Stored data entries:
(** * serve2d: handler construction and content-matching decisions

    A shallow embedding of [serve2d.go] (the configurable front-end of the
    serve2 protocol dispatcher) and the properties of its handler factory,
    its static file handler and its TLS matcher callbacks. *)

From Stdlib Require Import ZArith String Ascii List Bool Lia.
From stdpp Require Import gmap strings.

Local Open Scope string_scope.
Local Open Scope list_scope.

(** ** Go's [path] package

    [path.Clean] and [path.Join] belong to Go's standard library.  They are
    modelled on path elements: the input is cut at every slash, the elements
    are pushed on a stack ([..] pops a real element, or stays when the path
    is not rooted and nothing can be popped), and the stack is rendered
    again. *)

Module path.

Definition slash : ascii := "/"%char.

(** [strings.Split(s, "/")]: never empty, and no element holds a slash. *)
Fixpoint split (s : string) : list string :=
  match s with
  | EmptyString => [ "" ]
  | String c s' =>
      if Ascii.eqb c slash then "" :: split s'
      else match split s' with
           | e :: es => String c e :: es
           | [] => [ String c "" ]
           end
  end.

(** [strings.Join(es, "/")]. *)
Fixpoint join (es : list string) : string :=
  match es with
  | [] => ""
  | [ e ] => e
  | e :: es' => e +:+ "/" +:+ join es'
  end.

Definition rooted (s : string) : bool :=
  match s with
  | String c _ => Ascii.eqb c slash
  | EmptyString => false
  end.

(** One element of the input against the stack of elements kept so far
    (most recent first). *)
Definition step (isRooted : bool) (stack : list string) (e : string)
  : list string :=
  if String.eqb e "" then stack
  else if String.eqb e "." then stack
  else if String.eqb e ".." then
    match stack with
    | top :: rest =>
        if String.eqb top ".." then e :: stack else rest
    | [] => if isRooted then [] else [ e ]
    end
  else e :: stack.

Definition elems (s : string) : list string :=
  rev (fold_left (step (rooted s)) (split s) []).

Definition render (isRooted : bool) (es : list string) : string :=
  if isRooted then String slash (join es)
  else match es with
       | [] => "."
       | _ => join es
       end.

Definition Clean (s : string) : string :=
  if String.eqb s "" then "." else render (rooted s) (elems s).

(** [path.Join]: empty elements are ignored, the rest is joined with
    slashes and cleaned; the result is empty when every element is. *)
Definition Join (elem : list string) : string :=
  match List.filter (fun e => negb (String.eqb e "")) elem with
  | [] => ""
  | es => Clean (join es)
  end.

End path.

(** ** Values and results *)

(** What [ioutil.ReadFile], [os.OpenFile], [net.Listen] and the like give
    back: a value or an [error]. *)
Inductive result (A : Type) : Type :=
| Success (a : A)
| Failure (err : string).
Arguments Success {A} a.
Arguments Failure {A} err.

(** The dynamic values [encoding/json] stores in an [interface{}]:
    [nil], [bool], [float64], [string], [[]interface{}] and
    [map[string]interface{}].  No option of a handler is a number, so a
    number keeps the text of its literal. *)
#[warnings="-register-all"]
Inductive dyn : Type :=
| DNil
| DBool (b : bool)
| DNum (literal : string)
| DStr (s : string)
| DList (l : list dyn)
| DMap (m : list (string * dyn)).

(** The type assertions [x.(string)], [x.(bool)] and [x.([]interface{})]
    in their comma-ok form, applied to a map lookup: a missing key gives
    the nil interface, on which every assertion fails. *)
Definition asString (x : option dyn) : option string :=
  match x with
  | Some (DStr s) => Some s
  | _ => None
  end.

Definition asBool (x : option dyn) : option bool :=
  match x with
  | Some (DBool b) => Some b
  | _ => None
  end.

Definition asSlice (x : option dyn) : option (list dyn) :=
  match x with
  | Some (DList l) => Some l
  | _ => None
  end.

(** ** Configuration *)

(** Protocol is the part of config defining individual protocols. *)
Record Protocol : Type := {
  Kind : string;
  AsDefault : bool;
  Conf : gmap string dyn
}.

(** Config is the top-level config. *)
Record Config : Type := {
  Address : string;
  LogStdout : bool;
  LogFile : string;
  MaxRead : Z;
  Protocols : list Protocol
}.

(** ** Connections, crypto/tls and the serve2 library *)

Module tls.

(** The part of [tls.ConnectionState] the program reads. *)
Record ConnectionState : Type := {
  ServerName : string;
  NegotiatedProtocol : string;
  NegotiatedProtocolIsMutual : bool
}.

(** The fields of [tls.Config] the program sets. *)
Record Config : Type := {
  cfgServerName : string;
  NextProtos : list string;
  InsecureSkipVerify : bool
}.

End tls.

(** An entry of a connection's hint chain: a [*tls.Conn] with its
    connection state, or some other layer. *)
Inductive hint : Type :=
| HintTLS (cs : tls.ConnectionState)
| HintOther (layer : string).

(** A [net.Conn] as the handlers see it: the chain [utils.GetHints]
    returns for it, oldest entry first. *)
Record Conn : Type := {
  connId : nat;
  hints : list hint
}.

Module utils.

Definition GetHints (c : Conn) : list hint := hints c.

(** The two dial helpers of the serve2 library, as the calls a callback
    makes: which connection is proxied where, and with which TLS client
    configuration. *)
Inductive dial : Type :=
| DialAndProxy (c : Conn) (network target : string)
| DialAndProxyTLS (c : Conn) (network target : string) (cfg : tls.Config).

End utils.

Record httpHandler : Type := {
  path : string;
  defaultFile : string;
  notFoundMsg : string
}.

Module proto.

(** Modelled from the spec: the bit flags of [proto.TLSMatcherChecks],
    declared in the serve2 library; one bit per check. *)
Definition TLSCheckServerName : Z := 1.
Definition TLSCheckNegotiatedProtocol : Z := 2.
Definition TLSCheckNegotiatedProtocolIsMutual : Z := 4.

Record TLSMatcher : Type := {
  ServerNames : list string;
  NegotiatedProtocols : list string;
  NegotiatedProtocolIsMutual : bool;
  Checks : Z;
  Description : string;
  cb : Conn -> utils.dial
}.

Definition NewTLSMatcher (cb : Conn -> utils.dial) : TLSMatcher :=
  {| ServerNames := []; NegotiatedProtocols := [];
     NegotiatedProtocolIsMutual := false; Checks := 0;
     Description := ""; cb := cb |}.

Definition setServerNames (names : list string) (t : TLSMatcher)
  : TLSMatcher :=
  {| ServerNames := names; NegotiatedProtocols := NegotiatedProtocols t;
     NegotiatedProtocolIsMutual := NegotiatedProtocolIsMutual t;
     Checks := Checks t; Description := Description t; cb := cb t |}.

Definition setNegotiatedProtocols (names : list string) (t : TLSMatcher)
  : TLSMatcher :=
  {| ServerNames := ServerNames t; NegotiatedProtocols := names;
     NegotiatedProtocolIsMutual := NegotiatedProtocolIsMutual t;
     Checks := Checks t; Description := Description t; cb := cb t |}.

...

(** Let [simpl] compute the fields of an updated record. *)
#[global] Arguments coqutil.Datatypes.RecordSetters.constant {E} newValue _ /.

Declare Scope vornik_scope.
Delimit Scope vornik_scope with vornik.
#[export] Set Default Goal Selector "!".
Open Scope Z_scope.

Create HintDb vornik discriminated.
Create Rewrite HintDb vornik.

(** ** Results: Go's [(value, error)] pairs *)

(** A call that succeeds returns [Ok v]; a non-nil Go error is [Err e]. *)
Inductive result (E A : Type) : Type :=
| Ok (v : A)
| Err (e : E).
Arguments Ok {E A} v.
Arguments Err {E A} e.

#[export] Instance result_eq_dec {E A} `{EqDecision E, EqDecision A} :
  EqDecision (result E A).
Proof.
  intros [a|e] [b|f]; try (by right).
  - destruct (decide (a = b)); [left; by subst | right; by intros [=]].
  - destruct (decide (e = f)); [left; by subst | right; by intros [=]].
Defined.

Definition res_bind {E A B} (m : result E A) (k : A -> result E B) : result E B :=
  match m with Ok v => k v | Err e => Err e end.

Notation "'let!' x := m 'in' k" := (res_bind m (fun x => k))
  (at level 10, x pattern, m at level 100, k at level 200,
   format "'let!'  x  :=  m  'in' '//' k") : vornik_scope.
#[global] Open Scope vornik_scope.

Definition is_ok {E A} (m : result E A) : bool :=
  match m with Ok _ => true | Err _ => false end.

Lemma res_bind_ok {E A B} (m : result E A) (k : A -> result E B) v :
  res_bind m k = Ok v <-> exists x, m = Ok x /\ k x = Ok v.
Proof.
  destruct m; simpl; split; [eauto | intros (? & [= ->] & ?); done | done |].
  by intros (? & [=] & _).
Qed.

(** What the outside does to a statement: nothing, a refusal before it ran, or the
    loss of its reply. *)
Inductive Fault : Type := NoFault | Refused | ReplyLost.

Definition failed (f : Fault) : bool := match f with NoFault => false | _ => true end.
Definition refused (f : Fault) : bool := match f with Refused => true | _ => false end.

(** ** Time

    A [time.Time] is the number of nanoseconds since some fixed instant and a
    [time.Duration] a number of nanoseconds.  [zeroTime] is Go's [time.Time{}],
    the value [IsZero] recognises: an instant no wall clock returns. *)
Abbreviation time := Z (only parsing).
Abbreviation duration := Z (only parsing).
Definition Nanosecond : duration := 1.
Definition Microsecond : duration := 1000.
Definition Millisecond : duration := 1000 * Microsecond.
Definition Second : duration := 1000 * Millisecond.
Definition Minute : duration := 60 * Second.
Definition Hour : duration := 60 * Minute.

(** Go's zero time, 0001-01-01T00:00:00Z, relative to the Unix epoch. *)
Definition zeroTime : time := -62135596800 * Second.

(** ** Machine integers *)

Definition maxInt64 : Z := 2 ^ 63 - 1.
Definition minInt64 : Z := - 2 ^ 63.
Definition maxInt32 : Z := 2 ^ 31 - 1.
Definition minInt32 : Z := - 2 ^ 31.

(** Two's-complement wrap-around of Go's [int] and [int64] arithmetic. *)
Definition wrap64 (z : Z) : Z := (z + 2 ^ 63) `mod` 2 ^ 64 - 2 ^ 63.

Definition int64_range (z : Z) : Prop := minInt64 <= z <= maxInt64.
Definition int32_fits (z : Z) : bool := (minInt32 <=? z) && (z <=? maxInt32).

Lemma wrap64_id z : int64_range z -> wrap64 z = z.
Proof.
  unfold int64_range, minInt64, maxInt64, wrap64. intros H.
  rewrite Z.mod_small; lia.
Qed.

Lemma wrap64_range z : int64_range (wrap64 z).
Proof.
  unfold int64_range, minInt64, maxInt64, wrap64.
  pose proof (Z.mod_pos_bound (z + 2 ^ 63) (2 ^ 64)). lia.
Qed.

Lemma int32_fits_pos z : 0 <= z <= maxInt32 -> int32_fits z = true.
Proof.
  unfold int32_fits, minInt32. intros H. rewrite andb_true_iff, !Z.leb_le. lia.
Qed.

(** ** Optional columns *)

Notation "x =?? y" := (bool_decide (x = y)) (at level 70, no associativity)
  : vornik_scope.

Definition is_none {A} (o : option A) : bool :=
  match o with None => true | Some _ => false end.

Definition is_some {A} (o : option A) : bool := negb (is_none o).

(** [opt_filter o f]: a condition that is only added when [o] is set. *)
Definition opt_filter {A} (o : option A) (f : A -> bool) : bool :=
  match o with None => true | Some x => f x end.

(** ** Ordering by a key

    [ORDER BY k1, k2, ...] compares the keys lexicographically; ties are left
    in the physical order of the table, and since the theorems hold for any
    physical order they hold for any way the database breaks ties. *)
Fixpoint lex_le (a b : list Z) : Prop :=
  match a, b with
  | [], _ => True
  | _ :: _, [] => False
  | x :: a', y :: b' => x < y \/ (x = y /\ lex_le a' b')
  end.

--

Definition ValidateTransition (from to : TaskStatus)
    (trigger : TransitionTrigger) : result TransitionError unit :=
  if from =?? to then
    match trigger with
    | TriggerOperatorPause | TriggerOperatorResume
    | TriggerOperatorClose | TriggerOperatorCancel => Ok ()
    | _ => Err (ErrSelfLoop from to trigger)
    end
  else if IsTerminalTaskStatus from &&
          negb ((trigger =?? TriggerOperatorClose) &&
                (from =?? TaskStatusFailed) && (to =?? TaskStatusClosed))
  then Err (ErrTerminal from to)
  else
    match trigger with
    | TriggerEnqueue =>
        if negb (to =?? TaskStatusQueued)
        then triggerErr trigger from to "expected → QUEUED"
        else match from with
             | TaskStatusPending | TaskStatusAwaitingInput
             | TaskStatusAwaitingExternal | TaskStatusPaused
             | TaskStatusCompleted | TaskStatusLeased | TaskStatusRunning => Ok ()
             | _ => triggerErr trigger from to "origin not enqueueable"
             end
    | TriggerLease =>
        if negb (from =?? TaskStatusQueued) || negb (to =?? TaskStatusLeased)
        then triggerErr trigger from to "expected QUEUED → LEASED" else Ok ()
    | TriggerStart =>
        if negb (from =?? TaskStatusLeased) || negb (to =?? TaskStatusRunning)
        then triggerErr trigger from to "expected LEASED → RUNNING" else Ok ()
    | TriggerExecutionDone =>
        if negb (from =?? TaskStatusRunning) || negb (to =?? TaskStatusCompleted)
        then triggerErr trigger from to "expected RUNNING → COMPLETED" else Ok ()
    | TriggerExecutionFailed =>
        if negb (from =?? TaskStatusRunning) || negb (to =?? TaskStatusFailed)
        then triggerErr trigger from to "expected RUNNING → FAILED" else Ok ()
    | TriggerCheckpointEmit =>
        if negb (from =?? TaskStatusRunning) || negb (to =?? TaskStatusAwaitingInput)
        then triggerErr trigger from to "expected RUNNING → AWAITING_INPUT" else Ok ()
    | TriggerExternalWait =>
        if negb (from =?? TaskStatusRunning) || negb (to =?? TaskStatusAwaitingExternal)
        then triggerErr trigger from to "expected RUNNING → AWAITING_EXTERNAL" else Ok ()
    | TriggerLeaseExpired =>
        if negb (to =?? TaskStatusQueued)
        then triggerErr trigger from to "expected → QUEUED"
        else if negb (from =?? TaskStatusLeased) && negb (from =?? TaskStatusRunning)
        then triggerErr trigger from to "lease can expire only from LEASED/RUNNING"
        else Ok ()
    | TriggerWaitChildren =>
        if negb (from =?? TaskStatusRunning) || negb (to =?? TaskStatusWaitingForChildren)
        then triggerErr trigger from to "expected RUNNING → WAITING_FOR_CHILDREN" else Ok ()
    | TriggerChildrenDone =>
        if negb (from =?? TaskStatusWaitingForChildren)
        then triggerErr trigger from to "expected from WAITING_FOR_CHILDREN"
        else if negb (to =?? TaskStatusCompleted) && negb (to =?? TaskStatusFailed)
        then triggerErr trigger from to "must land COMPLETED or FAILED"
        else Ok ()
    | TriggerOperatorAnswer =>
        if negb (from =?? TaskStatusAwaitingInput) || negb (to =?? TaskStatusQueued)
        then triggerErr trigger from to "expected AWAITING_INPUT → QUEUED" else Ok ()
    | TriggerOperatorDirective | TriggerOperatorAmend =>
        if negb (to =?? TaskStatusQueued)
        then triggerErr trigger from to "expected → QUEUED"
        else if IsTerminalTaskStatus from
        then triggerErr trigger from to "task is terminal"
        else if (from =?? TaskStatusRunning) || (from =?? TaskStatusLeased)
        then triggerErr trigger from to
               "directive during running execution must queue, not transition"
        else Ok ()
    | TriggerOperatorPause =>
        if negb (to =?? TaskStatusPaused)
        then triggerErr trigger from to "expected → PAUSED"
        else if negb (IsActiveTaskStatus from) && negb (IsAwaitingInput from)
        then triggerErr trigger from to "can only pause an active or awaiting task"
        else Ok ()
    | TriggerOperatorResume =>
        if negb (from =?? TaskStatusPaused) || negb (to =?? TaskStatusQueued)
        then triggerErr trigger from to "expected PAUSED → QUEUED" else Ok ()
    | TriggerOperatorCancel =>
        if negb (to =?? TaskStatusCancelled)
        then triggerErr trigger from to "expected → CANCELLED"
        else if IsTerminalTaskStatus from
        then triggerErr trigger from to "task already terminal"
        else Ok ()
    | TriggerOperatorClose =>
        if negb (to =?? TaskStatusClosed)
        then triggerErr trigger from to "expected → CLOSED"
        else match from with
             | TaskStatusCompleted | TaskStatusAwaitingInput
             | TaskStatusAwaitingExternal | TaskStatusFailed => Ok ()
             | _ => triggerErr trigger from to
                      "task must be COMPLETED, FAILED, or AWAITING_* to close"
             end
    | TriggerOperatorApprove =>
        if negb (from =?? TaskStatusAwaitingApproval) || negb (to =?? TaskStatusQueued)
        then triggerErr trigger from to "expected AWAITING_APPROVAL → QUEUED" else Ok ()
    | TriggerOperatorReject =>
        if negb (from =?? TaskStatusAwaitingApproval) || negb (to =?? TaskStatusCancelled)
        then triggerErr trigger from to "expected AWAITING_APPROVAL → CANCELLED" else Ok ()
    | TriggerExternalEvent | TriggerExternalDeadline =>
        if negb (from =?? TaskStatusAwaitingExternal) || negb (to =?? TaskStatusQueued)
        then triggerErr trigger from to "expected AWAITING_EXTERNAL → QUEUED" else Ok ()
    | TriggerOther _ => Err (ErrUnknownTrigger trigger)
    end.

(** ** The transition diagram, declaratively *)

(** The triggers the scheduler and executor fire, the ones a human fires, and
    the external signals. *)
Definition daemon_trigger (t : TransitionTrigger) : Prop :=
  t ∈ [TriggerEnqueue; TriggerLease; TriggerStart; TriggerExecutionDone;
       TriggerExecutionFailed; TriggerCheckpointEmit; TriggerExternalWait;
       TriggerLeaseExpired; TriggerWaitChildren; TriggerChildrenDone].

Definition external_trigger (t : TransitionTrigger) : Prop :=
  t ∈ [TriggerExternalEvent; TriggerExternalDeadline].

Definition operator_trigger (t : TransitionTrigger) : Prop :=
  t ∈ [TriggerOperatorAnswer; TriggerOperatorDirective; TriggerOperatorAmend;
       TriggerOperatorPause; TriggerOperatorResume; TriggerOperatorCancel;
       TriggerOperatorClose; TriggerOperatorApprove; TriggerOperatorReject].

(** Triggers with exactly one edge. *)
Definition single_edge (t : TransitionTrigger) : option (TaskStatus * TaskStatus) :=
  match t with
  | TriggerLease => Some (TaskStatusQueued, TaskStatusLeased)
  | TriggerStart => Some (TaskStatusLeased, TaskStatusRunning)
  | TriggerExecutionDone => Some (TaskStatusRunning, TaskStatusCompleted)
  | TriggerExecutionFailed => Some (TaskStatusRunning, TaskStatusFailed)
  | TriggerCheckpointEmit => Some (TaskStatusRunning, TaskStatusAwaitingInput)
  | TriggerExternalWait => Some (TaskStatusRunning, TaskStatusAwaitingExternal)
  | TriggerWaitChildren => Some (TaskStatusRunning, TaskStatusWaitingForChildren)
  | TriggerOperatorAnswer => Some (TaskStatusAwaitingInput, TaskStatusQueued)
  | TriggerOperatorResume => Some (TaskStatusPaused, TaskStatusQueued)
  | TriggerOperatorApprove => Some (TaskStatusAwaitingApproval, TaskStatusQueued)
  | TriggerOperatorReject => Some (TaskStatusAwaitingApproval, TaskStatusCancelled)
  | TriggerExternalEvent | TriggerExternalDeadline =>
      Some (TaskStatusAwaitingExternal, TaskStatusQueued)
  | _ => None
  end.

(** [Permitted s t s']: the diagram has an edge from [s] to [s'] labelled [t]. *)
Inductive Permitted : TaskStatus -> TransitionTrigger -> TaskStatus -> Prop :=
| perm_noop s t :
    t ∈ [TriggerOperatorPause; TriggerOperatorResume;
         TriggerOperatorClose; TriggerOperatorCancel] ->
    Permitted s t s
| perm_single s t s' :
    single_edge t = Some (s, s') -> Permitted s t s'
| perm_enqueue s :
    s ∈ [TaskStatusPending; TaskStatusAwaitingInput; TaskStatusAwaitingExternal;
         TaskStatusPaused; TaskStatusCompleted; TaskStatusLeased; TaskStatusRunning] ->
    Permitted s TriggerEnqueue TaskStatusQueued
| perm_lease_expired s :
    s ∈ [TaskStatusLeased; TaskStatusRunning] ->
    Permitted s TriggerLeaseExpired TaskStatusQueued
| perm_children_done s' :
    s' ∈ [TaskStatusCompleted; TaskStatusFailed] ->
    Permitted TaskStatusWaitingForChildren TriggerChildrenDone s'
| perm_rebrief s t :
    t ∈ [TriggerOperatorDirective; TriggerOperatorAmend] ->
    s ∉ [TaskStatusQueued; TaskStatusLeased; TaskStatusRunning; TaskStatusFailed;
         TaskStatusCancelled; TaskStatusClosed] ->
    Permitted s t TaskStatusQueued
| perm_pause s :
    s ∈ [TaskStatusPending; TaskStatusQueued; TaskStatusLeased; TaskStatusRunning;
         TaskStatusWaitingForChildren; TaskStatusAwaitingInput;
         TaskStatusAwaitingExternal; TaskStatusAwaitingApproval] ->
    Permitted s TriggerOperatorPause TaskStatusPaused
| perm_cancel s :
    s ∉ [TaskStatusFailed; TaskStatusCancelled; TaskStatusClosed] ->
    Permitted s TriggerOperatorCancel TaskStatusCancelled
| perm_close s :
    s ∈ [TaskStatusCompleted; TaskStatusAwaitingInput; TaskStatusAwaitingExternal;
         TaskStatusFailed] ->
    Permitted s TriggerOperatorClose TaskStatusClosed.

◆ **WHAT YOU NEED TO DO**:
Starting with the line that holds "Lemma int32_fits_pos z" and ending with the line that holds "option A) (f", retype every line in the data above exactly, and nothing else.

◆ **RESPONSE TO THE EXERCISE**:
Lemma int32_fits_pos z : 0 <= z <= maxInt32 -> int32_fits z = true.
Proof.
  unfold int32_fits, minInt32. intros H. rewrite andb_true_iff, !Z.leb_le. lia.
Qed.

(** ** Optional columns *)

Notation "x =?? y" := (bool_decide (x = y)) (at level 70, no associativity)
  : vornik_scope.

Definition is_none {A} (o : option A) : bool :=
  match o with None => true | Some _ => false end.

Definition is_some {A} (o : option A) : bool := negb (is_none o).

(** [opt_filter o f]: a condition that is only added when [o] is set. *)
Definition opt_filter {A} (o : option A) (f : A -> bool) : bool :=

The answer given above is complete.